Dataset entries
(* ===== verification/EventVerify.v ===== *)
(** * The queue's own check, and rescheduling

    [debugVerify] walks the bins of the linked queue and compares each event with
    the one before.  On the queues of a simulation its answer depends on the first
    event only.  [reschedule] is the composition of [deschedule] and [schedule]. *)
From S2P Require Import Prelude Request EventQueue EventRefine EventRun EventOrder.
From stdpp Require Import gmap sorting.
#[local] Open Scope Z_scope.

Module EventVerify.
Import EventBase LinkedQueue SortedQueue EventRefine EventRun EventOrder.

(** ** The walk *)

Definition lastKey (v : Verify) : Key := (vTime v, vPriority v).
Definition notBefore (v : Verify) (k : Key) : bool := bool_decide (~ klt k (lastKey v)).
Lemma notBefore_tests v n : notBefore v (keyOf (data n)) = true <->
  (when (data n) <? vTime v) = false /\ (when (data n) =? vTime v) && (priority (data n) <? vPriority v) = false.
Proof.
  unfold notBefore, klt, lastKey, keyOf. cbn. rewrite bool_decide_eq_true, andb_false_iff, Z.ltb_ge, Z.eqb_neq, Z.ltb_ge.
  lia.
Qed.
Lemma unseen x l : x ∉ l -> existsb (Z.eqb x) l = false.
Proof.
  intros Hx. destruct (existsb _ l) eqn:E; [|done]. apply existsb_exists in E as (y & Hy & ->%Z.eqb_eq).
  by rewrite <- list_elem_of_In in Hy.
Qed.
Definition walked (k : Key) (l : list Z) (v : Verify) : Verify :=
  match l with [] => v | _ => mkVerify k.1 k.2 (rev l ++ vSeen v) end.

Lemma verifyBin_ok h k l : forall fuel o v, stack h o l -> Forall (fun x => exists n, h !! x = Some n /\ keyOf (data n) = k) l ->
  notBefore v k = true -> NoDup l -> (forall x, x ∈ l -> x ∉ vSeen v) -> (length l <= fuel)%nat ->
  verifyBin fuel o v h = Ok (Some (walked k l v)).
Proof.
  induction l as [|x l IH]; intros fuel o v HS HF Hv HN Hd Hl; [cbn in HS; subst; by destruct fuel|].
  destruct HS as (-> & n & Hn & HS). apply Forall_cons in HF as [(n' & Hn' & Hk) HF]. assert (n' = n) as -> by congruence.
  destruct fuel as [|fuel]; [cbn in Hl; lia|]. cbn [verifyBin]. unfold getNode. rewrite Hn. cbn [or_abort mbind res_bind].
  rewrite <- Hk in Hv. pose proof Hv as [-> ->]%notBefore_tests. rewrite unseen by (apply Hd; left). apply NoDup_cons in HN as [Hx HN].
  rewrite (IH fuel) with (v := mkVerify (when (data n)) (priority (data n)) (x :: vSeen v)); [|done|done| |done| |cbn in Hl; lia].
  - unfold walked. rewrite <- Hk. destruct l as [|y l]; [done|]. cbn. by rewrite <- !app_assoc.
  - apply bool_decide_eq_true. rewrite <- Hk. unfold klt, lastKey, keyOf. cbn. lia.
  - intros y Hy. cbn. rewrite not_elem_of_cons. split; [by intros ->|]. apply Hd. by right.
Qed.
Lemma verifyBin_bad h k x l fuel o v n : stack h o (x :: l) -> h !! x = Some n -> keyOf (data n) = k ->
  notBefore v k = false -> verifyBin fuel o v h = Ok None.
Proof.
  intros (-> & _) Hn <- Hv. destruct fuel; cbn [verifyBin]; unfold getNode; rewrite Hn; cbn [or_abort mbind res_bind];
    (destruct (when (data n) <? vTime v) eqn:E1; [done|]; destruct (_ && _) eqn:E2; [done|]);
    by rewrite (proj2 (notBefore_tests v n) (conj E1 E2)) in Hv.
Qed.

Lemma verifyBins_spec h bs : forall fuel o v, binsAt h o bs -> keyed h bs -> NoDup (flat bs) ->
  (forall x, x ∈ flat bs -> x ∉ vSeen v) -> (length bs <= fuel)%nat ->
  verifyBins fuel o v h = Ok (match bs with [] => true | (k, _) :: _ => notBefore v k end).
Proof.
  induction bs as [|[k b] bs IH]; intros fuel o v HB HK HN Hd Hl; [cbn in HB; subst; by destruct fuel|].
  destruct fuel as [|fuel]; [cbn in Hl; lia|]. destruct HB as (x & b' & n & -> & -> & Hn & HS & HB).
  pose proof HK as (Hb & Ha & HK')%keyed_cons. rewrite flat_cons in HN, Hd. apply NoDup_app in HN as (HN1 & Hdis & HN2).
  assert (stack h (Some x) (x :: b')) as HSt by (split; [done|eauto]).
  assert (keyOf (data n) = k) as Hk by (apply (keyed_bin h k (x :: b') bs x n HK); [left|done]).
  cbn [verifyBins]. destruct (notBefore v k) eqn:Hv.
  - assert (forall y, y ∈ x :: b' -> y ∉ vSeen v) as Hd1 by (intros y Hy; apply Hd, elem_of_app; by left).
    assert (length (x :: b') <= size h)%nat as Hlen.
    { apply length_size; [done|]. intros y Hy. rewrite Forall_forall in Hb. by destruct (Hb y Hy) as (m & -> & _). }
    rewrite (verifyBin_ok h k (x :: b') _ _ _ HSt Hb Hv HN1 Hd1 Hlen). cbn [mbind res_bind].
    unfold getNode. rewrite Hn. cbn [or_abort mbind res_bind].
    rewrite (IH fuel _ _ HB HK' HN2); [| |cbn in Hl; lia].
    2: { intros y Hy. unfold walked, vSeen at 1. rewrite elem_of_app, list_elem_of_In, <- in_rev, <- list_elem_of_In.
         intros [Hin|Hin]; [by apply (Hdis y)|apply (Hd y); [apply elem_of_app; by right|done]]. }
    f_equal. destruct bs as [|[k2 b2] bs]; [done|]. apply Forall_cons in Ha as [Hlt _]. cbn in Hlt.
    apply bool_decide_eq_true. unfold klt, lastKey in *. cbn. lia.
  - by rewrite (verifyBin_bad h k x b' _ _ _ n).
Qed.

(** ** Rescheduling *)

Lemma place_ext t t' e d d' l : (forall x, x ∈ l -> t' !! x = t !! x) -> keyOf d' = keyOf d -> place t' e d' l = place t e d l.
Proof.
  intros Ht Hd. induction l as [|x l IH]; [done|]. cbn. rewrite (Ht x) by left. rewrite IH by (intros; apply Ht; by right).
  destruct (t !! x) as [dx|]; [|done]. unfold Event.ltb. injection Hd as -> ->. done.
Qed.
Lemma initialized_clear f d : Z.land f InitMask = 0 -> Event.initialized (Event.clearFlags f d) = Event.initialized d.
Proof.
  intros Hf. unfold Event.initialized, Event.clearFlags, Flags.clear. cbn [evFlags]. f_equal.
  apply Z.bits_inj'. intros i Hi. rewrite !Z.land_spec, Z.ldiff_spec. apply (f_equal (fun z => Z.testbit z i)) in Hf.
  rewrite Z.land_spec, Z.testbit_0_l in Hf. destruct (Z.testbit f i), (Z.testbit InitMask i), (Z.testbit (evFlags d) i); done.
Qed.
Lemma managed_clear f d : Z.land f Managed = 0 -> Event.isManaged (Event.clearFlags f d) = Event.isManaged d.
Proof. intros Hf. unfold Event.isManaged, Event.clearFlags. cbn [evFlags]. by apply Flags.isSet_clear_disjoint. Qed.

(** The two ways on the list in order of execution. *)
Lemma reschedule_seq s e w d : table s !! e = Some d -> e ∈ pending s -> Event.scheduled d = true ->
  Event.isManaged d = false -> Event.initialized d = true -> seqTick s <= w ->
  exists s', reschedule e w false s = Ok s' /\ (s1 ← deschedule e s; schedule e w false s1) = Ok s'.
Proof.
  intros Hd He Hs Hm Hi Hw. apply Z.leb_le in Hw. unfold reschedule, deschedule, schedule, getEv, release. cbn [lookupEv getCurTick sorted].
  rewrite Hd. cbn [or_abort mbind res_bind]. rewrite Hw, Hs, Hi. cbn [assert_ orb mbind res_bind].
  cbn [removeEv sorted]. unfold SortedQueue.remove. rewrite bool_decide_true by done. cbn [mbind res_bind].
  unfold getEv. cbn. rewrite !lookup_alter_eq, Hd. cbn. rewrite !managed_clear, Hm by done. cbn.
  rewrite Hw. cbn. rewrite !lookup_alter_eq, Hd. cbn. rewrite clear_scheduled. cbn. rewrite !initialized_clear, Hi by done. cbn.
  unfold SortedQueue.insert. cbn. rewrite !lookup_alter_eq, Hd. cbn. eexists. split; [reflexivity|]. f_equal. unfold set_table, set_pending. cbn.
  f_equal.
  - apply map_eq. intros x. destruct (decide (x = e)) as [->|]; [|by rewrite !lookup_alter_ne].
    rewrite !lookup_alter_eq, Hd. cbn. f_equal. unfold Event.setWhen, Event.setFlags, Event.clearFlags. cbn. f_equal.
    unfold Flags.set, Flags.clear. zbits.
  - apply place_ext; [|done]. intros x [_ Hx]%without_in. by rewrite !lookup_alter_ne.
Qed.

(** ** Results *)

(** [debugVerify] accepts a queue of a simulation exactly if it is empty or its
    first event is not at time 0 with a negative priority: it starts from priority
    0, so it rejects well-formed queues that begin that way. *)
Theorem debugVerify_exact process q log :
  reached process q log ->
  debugVerify q = Ok (match headEv q ≫= lookupEv q with Some d => negb (Event.ltb d (mkEv 0 0 0 false)) | None => true end).
Proof.
  intros (s & ((bs & (HB & HK & HN) & _) & _) & _)%reached_sim.
  pose proof (bins_fuel (nodes q) (eqHead q) bs (conj HB (conj HK HN))) as Hlen. unfold debugVerify.
  rewrite (verifyBins_spec (nodes q) bs); [|done|done|done|intros x _; apply not_elem_of_nil|done].
  f_equal. destruct bs as [|[k b] bs]; [by cbn in HB; cbn; rewrite HB|]. destruct HB as (x & b' & n & -> & Eh & Hn & _).
  cbn. rewrite Eh. cbn. rewrite Hn. cbn. rewrite <- (keyed_bin _ _ _ _ x n HK ltac:(left) Hn).
  unfold notBefore. destruct (Event.ltb (data n) _) eqn:E; cbn [negb].
  - apply ltb_klt in E. apply bool_decide_eq_false. intros Hn'. by apply Hn'.
  - apply bool_decide_eq_true. intros Hlt. apply (ltb_klt (data n) (mkEv 0 0 0 false)) in Hlt. congruence.
Qed.

(** Rescheduling a scheduled event that does not delete itself has the effect of
    descheduling it and scheduling it again: neither aborts, and the two queues link
    the same events in the same order with the same data. *)
Theorem reschedule_equivalent process q log e w d :
  reached process q log -> lookupEv q e = Some d -> Event.scheduled d = true -> e ∉ async_queue q ->
  Event.isManaged d = false -> Event.initialized d = true -> getCurTick q <= w ->
  exists q1 q2 s, reschedule e w false q = Ok q1 /\ (q' ← deschedule e q; schedule e w false q') = Ok q2 /\ rep q1 s /\ rep q2 s.
Proof.
  intros (s & HS)%reached_sim Hd Hs Ha Hm Hi Hw. pose proof HS as [HR (HN & HO & HC)]. rewrite (rep_lookup q s e HR) in Hd.
  pose proof HR as (_ & _ & Et & Ea). assert (e ∈ pending s) as Hp.
  { specialize (HC e d Hd Hs). apply elem_of_app in HC as [?|Hin]; [done|]. by rewrite Ea in Hin. }
  destruct (reschedule_seq s e w d) as (s' & E1 & E2); [done..|cbn in Hw; lia|].
  destruct (simRes_Ok_seq _ _ _ _ (reschedule_sim q s e w false HS) E1) as (q1 & ? & [? _]).
  assert (simRes sim (q' ← deschedule e q; schedule e w false q') (s1 ← deschedule e s; schedule e w false s1)) as H2.
  { eapply sim_bind; [by apply deschedule_sim|]. intros. by apply schedule_sim. }
  destruct (simRes_Ok_seq _ _ _ _ H2 E2) as (q2 & ? & [? _]). by exists q1, q2, s'.
Qed.
(** A queue whose first event is at time 0 with priority -5 is rejected. *)
Definition earlyQueue : EventQueue :=
  from_ok LinkedQueue.init (runCommands [New 1 (-5) 0; Schedule 1 0 false] LinkedQueue.init).
Lemma debugVerify_exact_witness : debugVerify earlyQueue = Ok false.
Proof.
  rewrite (debugVerify_exact (fun _ => []) earlyQueue []); [vm_compute; reflexivity|].
  apply (reached_commands _ [New 1 (-5) 0; Schedule 1 0 false] LinkedQueue.init); [apply reached_init|vm_compute; reflexivity].
Defined.
Lemma reschedule_equivalent_witness :
  exists q1 q2 s, reschedule 1 20 false sampleQueue = Ok q1 /\
    (q' ← deschedule 1 sampleQueue; schedule 1 20 false q') = Ok q2 /\ rep q1 s /\ rep q2 s.
Proof.
  apply (reschedule_equivalent (fun _ => []) sampleQueue [] 1 20 (mkEv 10 0 0x7a42 true));
    [apply (reached_commands _ sampleSetup LinkedQueue.init); [apply reached_init|vm_compute; reflexivity]|vm_compute; reflexivity|vm_compute; reflexivity| |vm_compute; reflexivity|vm_compute; reflexivity|vm_compute; done].
  vm_compute. apply not_elem_of_cons. split; [done|apply not_elem_of_nil].
Defined.
End EventVerify.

Exercise instructions:
In the records above, the line with "- apply bool_decide_eq_true. rewrite" marks the start and the line with "induction bs as" marks the end; copy that stretch exactly, both lines included, and nothing else.

Output for this task:
  - apply bool_decide_eq_true. rewrite <- Hk. unfold klt, lastKey, keyOf. cbn. lia.
  - intros y Hy. cbn. rewrite not_elem_of_cons. split; [by intros ->|]. apply Hd. by right.
Qed.
Lemma verifyBin_bad h k x l fuel o v n : stack h o (x :: l) -> h !! x = Some n -> keyOf (data n) = k ->
  notBefore v k = false -> verifyBin fuel o v h = Ok None.
Proof.
  intros (-> & _) Hn <- Hv. destruct fuel; cbn [verifyBin]; unfold getNode; rewrite Hn; cbn [or_abort mbind res_bind];
    (destruct (when (data n) <? vTime v) eqn:E1; [done|]; destruct (_ && _) eqn:E2; [done|]);
    by rewrite (proj2 (notBefore_tests v n) (conj E1 E2)) in Hv.
Qed.

Lemma verifyBins_spec h bs : forall fuel o v, binsAt h o bs -> keyed h bs -> NoDup (flat bs) ->
  (forall x, x ∈ flat bs -> x ∉ vSeen v) -> (length bs <= fuel)%nat ->
  verifyBins fuel o v h = Ok (match bs with [] => true | (k, _) :: _ => notBefore v k end).
Proof.
  induction bs as [|[k b] bs IH]; intros fuel o v HB HK HN Hd Hl; [cbn in HB; subst; by destruct fuel|].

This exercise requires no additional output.